[Collected data]
################

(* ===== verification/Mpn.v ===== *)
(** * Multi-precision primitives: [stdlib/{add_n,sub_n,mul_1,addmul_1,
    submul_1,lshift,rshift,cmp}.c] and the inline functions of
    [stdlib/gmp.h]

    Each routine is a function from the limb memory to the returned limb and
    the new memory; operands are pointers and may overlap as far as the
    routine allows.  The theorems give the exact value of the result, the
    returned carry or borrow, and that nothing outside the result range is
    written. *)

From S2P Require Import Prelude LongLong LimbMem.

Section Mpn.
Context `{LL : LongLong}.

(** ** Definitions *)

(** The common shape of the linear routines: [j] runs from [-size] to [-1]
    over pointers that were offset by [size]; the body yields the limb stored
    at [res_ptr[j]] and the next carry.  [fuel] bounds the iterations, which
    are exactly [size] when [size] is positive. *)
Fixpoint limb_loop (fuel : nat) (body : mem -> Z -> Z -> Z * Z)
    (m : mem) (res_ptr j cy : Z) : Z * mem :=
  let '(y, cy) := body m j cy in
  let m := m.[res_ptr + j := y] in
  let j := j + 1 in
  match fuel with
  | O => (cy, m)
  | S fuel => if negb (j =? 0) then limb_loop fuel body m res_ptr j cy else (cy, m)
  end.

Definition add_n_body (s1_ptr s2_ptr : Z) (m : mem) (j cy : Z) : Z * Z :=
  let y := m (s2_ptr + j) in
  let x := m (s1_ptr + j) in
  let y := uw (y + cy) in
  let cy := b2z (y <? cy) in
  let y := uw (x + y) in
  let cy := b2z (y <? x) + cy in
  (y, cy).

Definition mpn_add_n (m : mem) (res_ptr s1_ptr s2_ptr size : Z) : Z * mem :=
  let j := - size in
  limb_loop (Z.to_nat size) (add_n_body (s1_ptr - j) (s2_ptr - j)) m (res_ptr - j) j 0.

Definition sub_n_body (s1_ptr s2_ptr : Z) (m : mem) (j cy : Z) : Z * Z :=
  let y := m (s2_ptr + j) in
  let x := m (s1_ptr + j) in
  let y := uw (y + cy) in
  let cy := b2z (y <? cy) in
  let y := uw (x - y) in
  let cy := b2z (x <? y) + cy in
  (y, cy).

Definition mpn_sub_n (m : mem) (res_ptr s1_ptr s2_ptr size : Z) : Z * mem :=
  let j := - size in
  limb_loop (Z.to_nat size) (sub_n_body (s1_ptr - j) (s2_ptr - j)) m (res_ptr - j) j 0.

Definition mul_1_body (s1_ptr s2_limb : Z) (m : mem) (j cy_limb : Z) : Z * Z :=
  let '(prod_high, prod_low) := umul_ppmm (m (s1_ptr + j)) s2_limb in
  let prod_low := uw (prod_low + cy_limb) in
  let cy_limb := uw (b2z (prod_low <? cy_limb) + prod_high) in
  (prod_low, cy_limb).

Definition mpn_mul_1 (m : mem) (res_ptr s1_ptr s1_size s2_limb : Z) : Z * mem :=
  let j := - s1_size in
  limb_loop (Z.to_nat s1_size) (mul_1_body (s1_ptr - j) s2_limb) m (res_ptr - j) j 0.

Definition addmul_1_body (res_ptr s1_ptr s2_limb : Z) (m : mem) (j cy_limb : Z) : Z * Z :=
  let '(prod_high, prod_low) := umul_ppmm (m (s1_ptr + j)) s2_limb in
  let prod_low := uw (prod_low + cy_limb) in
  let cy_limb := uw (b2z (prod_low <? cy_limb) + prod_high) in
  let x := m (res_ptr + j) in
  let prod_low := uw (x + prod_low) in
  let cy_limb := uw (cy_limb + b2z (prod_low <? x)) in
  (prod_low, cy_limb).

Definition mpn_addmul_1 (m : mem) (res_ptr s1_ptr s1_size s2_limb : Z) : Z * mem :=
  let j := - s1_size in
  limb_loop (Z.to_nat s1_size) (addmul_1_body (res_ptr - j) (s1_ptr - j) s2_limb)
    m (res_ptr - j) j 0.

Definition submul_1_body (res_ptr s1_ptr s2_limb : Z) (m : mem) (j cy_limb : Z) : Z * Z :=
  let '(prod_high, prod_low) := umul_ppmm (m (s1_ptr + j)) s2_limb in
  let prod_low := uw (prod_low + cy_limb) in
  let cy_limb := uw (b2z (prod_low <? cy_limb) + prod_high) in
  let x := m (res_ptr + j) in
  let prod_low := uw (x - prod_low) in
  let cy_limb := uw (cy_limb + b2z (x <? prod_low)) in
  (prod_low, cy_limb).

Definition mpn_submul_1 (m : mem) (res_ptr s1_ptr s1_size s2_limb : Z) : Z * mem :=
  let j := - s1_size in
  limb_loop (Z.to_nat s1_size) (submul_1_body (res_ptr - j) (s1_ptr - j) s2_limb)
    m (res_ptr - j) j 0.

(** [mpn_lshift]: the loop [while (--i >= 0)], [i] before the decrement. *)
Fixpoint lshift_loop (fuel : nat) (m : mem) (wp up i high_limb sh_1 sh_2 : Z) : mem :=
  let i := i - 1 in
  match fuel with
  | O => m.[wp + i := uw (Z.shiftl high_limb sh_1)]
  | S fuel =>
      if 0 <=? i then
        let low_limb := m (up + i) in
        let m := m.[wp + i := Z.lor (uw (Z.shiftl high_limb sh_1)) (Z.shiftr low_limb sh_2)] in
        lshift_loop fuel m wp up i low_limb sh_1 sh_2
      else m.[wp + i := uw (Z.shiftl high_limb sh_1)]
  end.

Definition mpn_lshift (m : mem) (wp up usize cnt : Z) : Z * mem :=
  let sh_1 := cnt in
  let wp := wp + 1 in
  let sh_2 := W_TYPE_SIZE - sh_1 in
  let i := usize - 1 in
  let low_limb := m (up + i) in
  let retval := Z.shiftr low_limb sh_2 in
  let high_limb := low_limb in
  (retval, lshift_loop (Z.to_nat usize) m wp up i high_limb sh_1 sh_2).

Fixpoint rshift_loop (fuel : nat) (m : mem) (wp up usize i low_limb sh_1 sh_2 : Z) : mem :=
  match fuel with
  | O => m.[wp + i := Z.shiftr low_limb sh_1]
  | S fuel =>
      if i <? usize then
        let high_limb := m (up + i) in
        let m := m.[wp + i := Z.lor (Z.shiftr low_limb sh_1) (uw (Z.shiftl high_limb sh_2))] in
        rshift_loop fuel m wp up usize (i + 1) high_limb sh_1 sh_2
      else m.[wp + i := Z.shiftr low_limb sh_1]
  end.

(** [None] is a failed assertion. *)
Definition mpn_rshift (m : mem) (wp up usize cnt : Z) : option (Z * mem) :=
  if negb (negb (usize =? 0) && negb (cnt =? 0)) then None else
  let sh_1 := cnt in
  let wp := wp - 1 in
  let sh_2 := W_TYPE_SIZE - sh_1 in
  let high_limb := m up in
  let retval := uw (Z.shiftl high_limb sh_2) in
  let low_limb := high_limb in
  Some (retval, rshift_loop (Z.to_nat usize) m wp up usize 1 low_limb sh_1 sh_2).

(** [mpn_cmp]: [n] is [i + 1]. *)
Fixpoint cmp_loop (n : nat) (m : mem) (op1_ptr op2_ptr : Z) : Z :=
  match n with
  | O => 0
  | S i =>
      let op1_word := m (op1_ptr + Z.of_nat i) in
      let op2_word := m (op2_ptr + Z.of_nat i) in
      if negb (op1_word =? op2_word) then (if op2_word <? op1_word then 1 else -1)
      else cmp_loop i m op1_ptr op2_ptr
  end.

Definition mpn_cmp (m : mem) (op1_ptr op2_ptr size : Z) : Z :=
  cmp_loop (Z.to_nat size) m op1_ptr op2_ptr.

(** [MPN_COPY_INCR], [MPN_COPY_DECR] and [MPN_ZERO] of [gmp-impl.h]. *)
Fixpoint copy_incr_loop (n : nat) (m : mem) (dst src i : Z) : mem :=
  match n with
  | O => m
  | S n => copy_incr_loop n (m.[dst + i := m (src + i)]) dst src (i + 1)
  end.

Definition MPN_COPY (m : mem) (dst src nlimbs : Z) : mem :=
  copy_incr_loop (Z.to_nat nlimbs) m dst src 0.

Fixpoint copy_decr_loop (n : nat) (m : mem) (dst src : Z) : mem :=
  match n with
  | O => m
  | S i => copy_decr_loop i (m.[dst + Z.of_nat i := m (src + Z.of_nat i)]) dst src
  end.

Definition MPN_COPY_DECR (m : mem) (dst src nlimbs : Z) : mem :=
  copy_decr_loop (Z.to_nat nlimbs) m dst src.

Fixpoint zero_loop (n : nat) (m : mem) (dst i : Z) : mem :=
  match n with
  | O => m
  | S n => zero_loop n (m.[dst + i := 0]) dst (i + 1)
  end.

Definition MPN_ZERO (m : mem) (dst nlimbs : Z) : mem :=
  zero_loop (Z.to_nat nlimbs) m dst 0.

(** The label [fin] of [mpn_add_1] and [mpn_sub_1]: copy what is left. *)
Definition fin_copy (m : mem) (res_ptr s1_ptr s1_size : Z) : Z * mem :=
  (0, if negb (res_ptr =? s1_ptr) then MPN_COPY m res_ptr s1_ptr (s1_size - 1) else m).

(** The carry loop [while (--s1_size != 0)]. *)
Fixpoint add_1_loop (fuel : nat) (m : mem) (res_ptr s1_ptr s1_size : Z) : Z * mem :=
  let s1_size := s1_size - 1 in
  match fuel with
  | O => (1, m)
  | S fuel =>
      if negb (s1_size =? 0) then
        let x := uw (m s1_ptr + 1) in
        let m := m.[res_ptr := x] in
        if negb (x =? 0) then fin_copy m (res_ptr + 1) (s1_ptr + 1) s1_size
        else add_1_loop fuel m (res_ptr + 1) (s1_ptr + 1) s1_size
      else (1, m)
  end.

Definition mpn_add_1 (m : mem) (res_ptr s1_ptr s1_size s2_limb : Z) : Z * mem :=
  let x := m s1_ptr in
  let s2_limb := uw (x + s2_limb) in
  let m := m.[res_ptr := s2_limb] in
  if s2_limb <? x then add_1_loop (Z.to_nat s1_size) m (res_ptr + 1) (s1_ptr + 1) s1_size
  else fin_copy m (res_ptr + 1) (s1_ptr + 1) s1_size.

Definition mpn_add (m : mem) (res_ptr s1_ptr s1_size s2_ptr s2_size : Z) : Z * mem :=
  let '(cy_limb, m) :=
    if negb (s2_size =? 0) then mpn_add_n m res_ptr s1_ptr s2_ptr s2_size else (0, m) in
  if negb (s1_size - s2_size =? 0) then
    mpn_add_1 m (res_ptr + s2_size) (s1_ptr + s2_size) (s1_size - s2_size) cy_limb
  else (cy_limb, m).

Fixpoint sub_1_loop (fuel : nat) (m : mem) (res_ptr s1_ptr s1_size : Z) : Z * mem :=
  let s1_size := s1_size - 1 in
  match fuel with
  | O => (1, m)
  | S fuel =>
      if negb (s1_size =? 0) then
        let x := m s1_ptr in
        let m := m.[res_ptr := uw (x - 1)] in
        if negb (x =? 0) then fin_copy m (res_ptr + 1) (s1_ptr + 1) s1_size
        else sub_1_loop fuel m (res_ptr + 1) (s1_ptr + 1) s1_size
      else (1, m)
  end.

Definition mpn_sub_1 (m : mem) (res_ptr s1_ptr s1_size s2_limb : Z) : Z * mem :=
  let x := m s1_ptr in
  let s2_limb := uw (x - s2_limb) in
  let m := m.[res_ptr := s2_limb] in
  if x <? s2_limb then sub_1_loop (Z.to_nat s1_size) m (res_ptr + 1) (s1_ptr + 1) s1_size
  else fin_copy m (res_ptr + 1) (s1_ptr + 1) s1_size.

################

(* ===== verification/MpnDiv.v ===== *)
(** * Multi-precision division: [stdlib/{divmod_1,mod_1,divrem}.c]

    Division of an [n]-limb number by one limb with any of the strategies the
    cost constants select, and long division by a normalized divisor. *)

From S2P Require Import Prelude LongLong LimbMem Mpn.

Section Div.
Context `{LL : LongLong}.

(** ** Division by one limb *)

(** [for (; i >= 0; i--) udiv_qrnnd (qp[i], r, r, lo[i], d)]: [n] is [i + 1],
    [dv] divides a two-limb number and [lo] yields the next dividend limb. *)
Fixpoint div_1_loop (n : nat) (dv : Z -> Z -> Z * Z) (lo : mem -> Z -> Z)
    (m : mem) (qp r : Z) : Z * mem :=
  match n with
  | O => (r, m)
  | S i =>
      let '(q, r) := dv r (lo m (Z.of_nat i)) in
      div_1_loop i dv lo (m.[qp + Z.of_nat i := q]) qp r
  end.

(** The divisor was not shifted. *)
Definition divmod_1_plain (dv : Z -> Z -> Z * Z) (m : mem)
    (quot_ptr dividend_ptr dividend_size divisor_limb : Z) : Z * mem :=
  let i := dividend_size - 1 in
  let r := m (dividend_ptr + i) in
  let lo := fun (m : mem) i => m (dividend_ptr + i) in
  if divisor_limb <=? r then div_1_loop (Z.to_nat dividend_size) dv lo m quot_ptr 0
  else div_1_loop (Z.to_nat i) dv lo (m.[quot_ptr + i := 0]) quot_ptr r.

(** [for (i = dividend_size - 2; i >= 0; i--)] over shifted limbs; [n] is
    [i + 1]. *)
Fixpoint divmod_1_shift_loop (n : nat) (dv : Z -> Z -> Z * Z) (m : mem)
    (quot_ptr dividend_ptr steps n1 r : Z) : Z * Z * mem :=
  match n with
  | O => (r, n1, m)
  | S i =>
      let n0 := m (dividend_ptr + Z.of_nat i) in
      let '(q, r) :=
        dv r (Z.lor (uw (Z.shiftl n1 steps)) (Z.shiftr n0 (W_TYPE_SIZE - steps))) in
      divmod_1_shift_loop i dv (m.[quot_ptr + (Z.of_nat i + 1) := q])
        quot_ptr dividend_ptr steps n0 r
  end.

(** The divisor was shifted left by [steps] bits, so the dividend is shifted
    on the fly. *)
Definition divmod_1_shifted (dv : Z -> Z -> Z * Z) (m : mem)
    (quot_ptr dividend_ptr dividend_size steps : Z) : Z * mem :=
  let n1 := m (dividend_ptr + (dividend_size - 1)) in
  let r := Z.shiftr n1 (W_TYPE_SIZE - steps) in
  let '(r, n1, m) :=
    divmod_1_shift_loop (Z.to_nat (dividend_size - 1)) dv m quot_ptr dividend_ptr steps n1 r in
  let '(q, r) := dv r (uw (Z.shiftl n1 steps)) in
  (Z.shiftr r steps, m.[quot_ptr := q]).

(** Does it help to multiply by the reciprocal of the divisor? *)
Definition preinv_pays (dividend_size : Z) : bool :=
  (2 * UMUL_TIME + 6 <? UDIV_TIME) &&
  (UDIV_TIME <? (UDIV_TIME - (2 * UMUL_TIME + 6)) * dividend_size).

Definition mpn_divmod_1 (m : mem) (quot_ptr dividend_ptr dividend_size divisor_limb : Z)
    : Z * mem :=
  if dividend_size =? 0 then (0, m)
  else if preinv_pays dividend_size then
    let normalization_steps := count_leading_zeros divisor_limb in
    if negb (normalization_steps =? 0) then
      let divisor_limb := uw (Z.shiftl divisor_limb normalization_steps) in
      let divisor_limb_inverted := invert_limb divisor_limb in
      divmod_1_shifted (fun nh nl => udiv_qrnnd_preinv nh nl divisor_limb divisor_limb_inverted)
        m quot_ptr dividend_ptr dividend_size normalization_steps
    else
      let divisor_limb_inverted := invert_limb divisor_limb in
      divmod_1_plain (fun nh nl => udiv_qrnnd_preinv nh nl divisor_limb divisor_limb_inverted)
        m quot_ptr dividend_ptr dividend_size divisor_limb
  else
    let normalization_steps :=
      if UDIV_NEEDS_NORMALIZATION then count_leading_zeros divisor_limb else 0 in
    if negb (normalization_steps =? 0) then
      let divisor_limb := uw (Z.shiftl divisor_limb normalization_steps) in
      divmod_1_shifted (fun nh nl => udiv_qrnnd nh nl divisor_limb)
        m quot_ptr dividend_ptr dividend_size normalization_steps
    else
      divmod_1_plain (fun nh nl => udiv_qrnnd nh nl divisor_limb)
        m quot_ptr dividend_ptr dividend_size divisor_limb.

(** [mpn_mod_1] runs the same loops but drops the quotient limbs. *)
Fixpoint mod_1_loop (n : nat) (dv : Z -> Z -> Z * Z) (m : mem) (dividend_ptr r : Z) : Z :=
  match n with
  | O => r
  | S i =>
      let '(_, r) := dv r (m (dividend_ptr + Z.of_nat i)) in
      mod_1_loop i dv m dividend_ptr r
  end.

################

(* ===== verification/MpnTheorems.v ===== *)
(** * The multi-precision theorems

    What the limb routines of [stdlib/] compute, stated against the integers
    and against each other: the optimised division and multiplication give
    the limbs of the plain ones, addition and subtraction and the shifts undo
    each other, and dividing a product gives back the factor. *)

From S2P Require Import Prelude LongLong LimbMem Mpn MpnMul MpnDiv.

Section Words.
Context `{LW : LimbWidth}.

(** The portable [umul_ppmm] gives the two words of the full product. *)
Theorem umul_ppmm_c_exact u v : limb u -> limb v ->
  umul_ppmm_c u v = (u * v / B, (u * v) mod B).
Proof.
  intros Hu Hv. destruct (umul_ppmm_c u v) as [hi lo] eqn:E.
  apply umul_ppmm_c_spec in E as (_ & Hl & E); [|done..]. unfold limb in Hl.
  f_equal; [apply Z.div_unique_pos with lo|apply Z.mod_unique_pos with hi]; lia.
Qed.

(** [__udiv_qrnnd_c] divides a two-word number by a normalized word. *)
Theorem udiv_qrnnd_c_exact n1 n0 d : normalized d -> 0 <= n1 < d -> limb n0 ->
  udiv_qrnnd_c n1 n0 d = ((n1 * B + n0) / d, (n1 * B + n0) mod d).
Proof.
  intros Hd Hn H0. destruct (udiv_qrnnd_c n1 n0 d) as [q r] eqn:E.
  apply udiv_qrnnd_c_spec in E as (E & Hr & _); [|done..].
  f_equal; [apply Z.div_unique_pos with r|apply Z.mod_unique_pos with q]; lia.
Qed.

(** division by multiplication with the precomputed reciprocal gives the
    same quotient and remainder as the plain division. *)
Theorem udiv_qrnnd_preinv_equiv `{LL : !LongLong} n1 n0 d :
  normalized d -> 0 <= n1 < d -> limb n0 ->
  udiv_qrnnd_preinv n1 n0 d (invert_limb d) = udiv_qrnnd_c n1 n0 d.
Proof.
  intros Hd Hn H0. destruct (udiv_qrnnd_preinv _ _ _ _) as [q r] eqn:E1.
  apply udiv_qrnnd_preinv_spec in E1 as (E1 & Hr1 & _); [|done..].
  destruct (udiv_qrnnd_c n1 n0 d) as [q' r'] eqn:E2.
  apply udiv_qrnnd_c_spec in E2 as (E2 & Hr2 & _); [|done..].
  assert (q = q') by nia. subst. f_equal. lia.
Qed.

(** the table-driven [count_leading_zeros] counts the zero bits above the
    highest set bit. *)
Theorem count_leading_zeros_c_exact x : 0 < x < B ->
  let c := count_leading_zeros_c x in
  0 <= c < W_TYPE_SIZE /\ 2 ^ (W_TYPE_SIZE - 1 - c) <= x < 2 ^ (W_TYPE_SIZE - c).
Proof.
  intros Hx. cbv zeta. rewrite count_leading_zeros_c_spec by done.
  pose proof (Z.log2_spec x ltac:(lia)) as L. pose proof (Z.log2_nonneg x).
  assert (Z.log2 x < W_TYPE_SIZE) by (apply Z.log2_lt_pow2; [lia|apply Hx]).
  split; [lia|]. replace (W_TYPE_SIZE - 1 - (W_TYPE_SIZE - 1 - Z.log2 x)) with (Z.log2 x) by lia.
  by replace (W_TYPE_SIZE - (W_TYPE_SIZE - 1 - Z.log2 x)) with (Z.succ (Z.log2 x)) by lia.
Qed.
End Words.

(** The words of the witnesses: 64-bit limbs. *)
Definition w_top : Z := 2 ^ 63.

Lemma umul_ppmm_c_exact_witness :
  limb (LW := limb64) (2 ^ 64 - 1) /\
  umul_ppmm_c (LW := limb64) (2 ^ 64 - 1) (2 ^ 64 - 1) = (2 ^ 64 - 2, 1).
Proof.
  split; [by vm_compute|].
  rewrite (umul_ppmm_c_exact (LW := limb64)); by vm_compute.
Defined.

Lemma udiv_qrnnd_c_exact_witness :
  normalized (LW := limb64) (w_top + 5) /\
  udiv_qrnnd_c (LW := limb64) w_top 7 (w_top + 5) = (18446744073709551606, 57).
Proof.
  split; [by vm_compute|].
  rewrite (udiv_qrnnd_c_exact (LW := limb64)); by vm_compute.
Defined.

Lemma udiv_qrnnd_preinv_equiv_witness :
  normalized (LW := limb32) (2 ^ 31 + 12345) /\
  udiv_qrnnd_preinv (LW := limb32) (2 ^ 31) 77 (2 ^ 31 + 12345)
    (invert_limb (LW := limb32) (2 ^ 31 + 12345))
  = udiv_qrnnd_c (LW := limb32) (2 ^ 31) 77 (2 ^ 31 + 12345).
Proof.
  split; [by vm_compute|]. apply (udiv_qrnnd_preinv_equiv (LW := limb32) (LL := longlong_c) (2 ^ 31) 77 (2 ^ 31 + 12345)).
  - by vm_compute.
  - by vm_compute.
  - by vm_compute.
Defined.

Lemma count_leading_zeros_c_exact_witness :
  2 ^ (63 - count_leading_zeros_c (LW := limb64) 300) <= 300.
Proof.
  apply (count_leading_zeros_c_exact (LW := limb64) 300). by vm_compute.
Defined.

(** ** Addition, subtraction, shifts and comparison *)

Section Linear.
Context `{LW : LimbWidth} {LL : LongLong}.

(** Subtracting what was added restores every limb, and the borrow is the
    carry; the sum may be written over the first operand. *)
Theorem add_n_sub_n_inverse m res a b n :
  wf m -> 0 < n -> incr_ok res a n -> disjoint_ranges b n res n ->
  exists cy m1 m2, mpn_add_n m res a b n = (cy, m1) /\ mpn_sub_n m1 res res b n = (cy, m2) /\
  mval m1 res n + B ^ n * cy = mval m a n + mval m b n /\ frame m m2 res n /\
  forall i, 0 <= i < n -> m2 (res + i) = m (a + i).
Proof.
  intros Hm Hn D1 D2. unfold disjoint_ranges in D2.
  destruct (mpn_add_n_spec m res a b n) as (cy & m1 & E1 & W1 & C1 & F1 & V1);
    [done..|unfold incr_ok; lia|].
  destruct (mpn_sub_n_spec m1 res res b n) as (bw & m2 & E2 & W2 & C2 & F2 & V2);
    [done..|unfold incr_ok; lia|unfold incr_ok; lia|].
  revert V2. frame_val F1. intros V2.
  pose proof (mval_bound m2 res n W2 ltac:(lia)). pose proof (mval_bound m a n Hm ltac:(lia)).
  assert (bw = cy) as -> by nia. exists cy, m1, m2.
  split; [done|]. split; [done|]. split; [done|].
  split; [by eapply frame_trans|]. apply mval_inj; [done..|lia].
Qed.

################

[Task statement] Which lines above run from the one containing "apply (count_leading_zeros_c_exact (LW" down to the one containing "intros Hm Hn"? Repeat exactly those, both ends included, and nothing else.

[Output]
  apply (count_leading_zeros_c_exact (LW := limb64) 300). by vm_compute.
Defined.

(** ** Addition, subtraction, shifts and comparison *)

Section Linear.
Context `{LW : LimbWidth} {LL : LongLong}.

(** Subtracting what was added restores every limb, and the borrow is the
    carry; the sum may be written over the first operand. *)
Theorem add_n_sub_n_inverse m res a b n :
  wf m -> 0 < n -> incr_ok res a n -> disjoint_ranges b n res n ->
  exists cy m1 m2, mpn_add_n m res a b n = (cy, m1) /\ mpn_sub_n m1 res res b n = (cy, m2) /\
  mval m1 res n + B ^ n * cy = mval m a n + mval m b n /\ frame m m2 res n /\
  forall i, 0 <= i < n -> m2 (res + i) = m (a + i).
Proof.
  intros Hm Hn D1 D2. unfold disjoint_ranges in D2.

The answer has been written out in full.